Human Rights Watch’s report follows one by Israeli human rights group B’Tselem that reached the same conclusion, as did a 2019 report to the UN by Palestinian human rights organisations.

This institutional discrimination is felt acutely in Sheikh Jarrah neighbourhood. While the pandemic rages 500 Palestinians are at risk of unjust eviction, 87 of them imminently. They’ve faced years of long, exhausting court battles that have been financially draining, beyond the personal stress on those residents. This is the tragic experience of people facing discriminatory laws and policies from the Israeli government.

The Greens support the rights of the Palestinian and Israeli people to live in peace and security in their own independent sovereign states and recognise the ongoing injustice that has been done to the Palestinian people. That injustice needs to be rectified to enable Palestinians and Israelis to live in peace. We condemn the escalation in violence overnight, which has cost the lives of Palestinian civilians, including children. This violence has roots in the efforts of Israeli settler groups to evict Palestinian families. We need to end injustices like settlements, forced evictions and the occupation itself to have a hope of putting an end to violence and conflict, starting with no evictions in Sheikh Jarrah.

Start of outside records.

(** What a run of the routes feature that reaches the chart has done:
    three item assignments on the filtered frame, then the grouping. *)
Lemma routes_stage_chart (repr_num : Q -> string) (st st' : store)
  (top : list route_row) :
  wf_frame (filtered st) ->
  routes_stage repr_num st = Some (st', RoutesChart top) ->
  exists h1 h2 f2 lab grp,
    f2 = assign (assign (filtered st) "origin" (map h1 (rows (filtered st))))
                "destination"
                (map h2 (rows (assign (filtered st) "origin"
                                      (map h1 (rows (filtered st)))))) /\
    wf_frame f2 /\
    series f2 "label" = Some lab /\
    filtered st' = assign f2 "is_delayed"
                     (map (fun v => of_bool (eq_num (-1) v)) lab) /\
    wf_frame (filtered st') /\
    std_df st' = std_df st /\
    series (filtered st') "label" = Some lab /\
    route_grp (filtered st') = Some grp /\
    top = nlargest10 grp.
Proof.
  intros Hwf. unfold routes_stage.
  destruct (first_missing (filtered st)); [discriminate|].
  destruct (series (filtered st) "Order city") as [oc|] eqn:Hoc; [|discriminate].
  destruct (series (filtered st) "Order Country") as [ok|] eqn:Hok; [|discriminate].
  cbn [mbind option_bind].
  destruct (series_at_col _ _ _ Hoc) as (a & _ & ->).
  destruct (series_at_col _ _ _ Hok) as (b & _ & ->).
  rewrite joined_map.
  set (h1 := fun r => route_label repr_num (cell a r) (cell b r)).
  set (f1 := assign (filtered st) "origin" _).
  assert (Hwf1 : wf_frame f1) by now apply wf_assign.
  destruct (series f1 "Customer city") as [cc|] eqn:Hcc; [|discriminate].
  destruct (series f1 "Customer Country") as [ck|] eqn:Hck; [|discriminate].
  cbn [mbind option_bind].
  destruct (series_at_col _ _ _ Hcc) as (c & _ & ->).
  destruct (series_at_col _ _ _ Hck) as (d & _ & ->).
  rewrite joined_map.
  set (h2 := fun r => route_label repr_num (cell c r) (cell d r)).
  set (f2 := assign f1 "destination" _).
  assert (Hwf2 : wf_frame f2) by now apply wf_assign.
  destruct (series f2 "label") as [lab|] eqn:Hlab; [|discriminate].
  cbn [mbind option_bind].
  destruct (route_grp _) as [grp|] eqn:Hgrp; [|discriminate].
  cbn [mbind option_bind]. intros [= <- <-].
  exists h1, h2, f2, lab, grp. cbn [filtered std_df].
  destruct (series_at_col _ _ _ Hlab) as (l & _ & Hl).
  assert (Hwf3 : wf_frame (assign f2 "is_delayed"
                             (map (fun v => of_bool (eq_num (-1) v)) lab))).
  { rewrite Hl, map_map. now apply wf_assign. }
  repeat (split; [first [reflexivity|assumption]|]).
  split; [|split; [exact Hgrp|reflexivity]].
  rewrite Hl at 1. rewrite map_map.
  rewrite series_assign_other; [exact Hlab|exact Hwf2|discriminate].
Qed.

(** ** The zero-total guard *)

Lemma guarded_summary_shown (key : string) (code : Q) (f : DataFrame)
  (t : list delay_row) :
  guarded_summary key code f = Some (Shown t) ->
  delay_summary key code f = Some t /\
  exists i l, at_col f key i /\ at_col f "label" l.
Proof.
  unfold guarded_summary.
  destruct (has_col key f && has_col "label" f); [|discriminate].
  destruct (delay_summary key code f) as [t'|] eqn:Ht; [|discriminate].
  cbn. intros [= <-]. split; [reflexivity|].
  unfold delay_summary in Ht.
  destruct (series f "label") as [lab|] eqn:Hl; [|discriminate].
  destruct (series f key) as [k|] eqn:Hk; [|discriminate].
  destruct (series_at_col _ _ _ Hl) as (l & Hl' & _).
  destruct (series_at_col _ _ _ Hk) as (i & Hi' & _).
  now exists i, l.
Qed.

Lemma summary_zero_total (key : string) (code : Q) (f : DataFrame)
  (t : list delay_row) (row : delay_row) :
  guarded_summary key code f = Some (Shown t) ->
  In row t -> dr_total_count row = O ->
  dr_delay_count row = O /\ dr_delay_pct row = FNaN.
Proof.
  intros Hg Hrow Hz.
  destruct (guarded_summary_shown _ _ _ _ Hg) as (Ht & i & l & Hi & Hl).
  destruct (delay_summary_rows key code f i l Hi Hl) as (t' & Ht' & Hrows).
  rewrite Ht in Ht'. injection Ht' as <-.
  destruct (Hrows row Hrow) as (k & _ & _ & Htot & Hdel & Hpct).
  assert (Hd : dr_delay_count row = O).
  { rewrite Hdel. apply filter_nil_length. intros r Hr.
    destruct (value_eqb (cell i r) k) eqn:Hk; [|reflexivity].
    destruct (eq_num code (cell l r)) eqn:He; [|reflexivity]. exfalso.
    rewrite Hz in Htot. symmetry in Htot.
    assert (Hin : In r (List.filter
              (fun r => value_eqb (cell i r) k && negb (is_missing (cell l r)))
              (rows f))).
    { apply filter_In. split; [exact Hr|].
      now rewrite Hk, (eq_num_present _ _ He). }
    destruct (List.filter _ (rows f)); [destruct Hin|discriminate]. }
  split; [exact Hd|]. rewrite Hpct, Hd, Hz. reflexivity.
Qed.

Lemma summary_no_raise (key : string) (code : Q) (f : DataFrame) (i l : nat) :
  at_col f key i -> at_col f "label" l ->
  exists t, guarded_summary key code f = Some (Shown t).
Proof.
  intros Hi Hl. unfold guarded_summary.
  rewrite (at_col_has _ _ _ Hi), (at_col_has _ _ _ Hl).
  destruct (delay_summary_rows key code f i l Hi Hl) as (t & -> & _).
  now exists t.
Qed.

Lemma is_missing_nan (v : value) : is_missing v = true <-> v = VNaN.
Proof. destruct v; cbn; split; congruence. Qed.

Lemma route_zero_total (f2 : DataFrame) (lab : list value)
  (grp : list route_row) (row : route_row) :
  wf_frame f2 ->
  series f2 "label" = Some lab ->
  series (assign f2 "is_delayed" (map (fun v => of_bool (eq_num (-1) v)) lab))
         "label" = Some lab ->
  route_grp (assign f2 "is_delayed" (map (fun v => of_bool (eq_num (-1) v)) lab))
    = Some grp ->
  In row grp -> rt_total_orders row = O -> rt_delay_pct row = FNaN.
Proof.
  intros Hwf Hlab Hlab3. unfold route_grp.
  destruct (series _ "origin") as [o|]; [|discriminate].
  destruct (series _ "destination") as [d|]; [|discriminate].
  rewrite Hlab3.
  destruct (series _ "is_delayed") as [del|] eqn:Hdel; [|discriminate].
  cbn [mbind option_bind]. intros [= <-] Hrow Hz.
  destruct (series_at_col _ _ _ Hlab) as (l & _ & Hl).
  assert (Hd : del = map (fun v => of_bool (eq_num (-1) v)) lab).
  { rewrite Hl, map_map in Hdel.
    rewrite (series_assign_same _ _ _ _ Hwf Hdel). now rewrite Hl, map_map. }
  subst del. apply in_map_iff in Hrow. destruct Hrow as (k & <- & _).
  cbn [rt_total_orders rt_delay_pct] in *. rewrite Hz.
  apply fdiv_zero_zero. rewrite group_of_map_vals.
  apply sum_cells_zero. intros v Hv. apply in_map_iff in Hv.
  destruct Hv as (u & <- & Hu).
  rewrite (proj1 (is_missing_nan u) (count_cells_zero _ Hz u Hu)). reflexivity.
Qed.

Last week the EU said ‘The Israeli authorities should cease these activities and provide adequate permits for legal construction and development of Palestinian communities,’ with similar sentiments expressed by UK officials and the US State Department. Australia must speak out and add our voice to stop the ongoing Nakba for Palestinians.

I have spoken before about ongoing human rights abuses and I will keep speaking out in this parliament.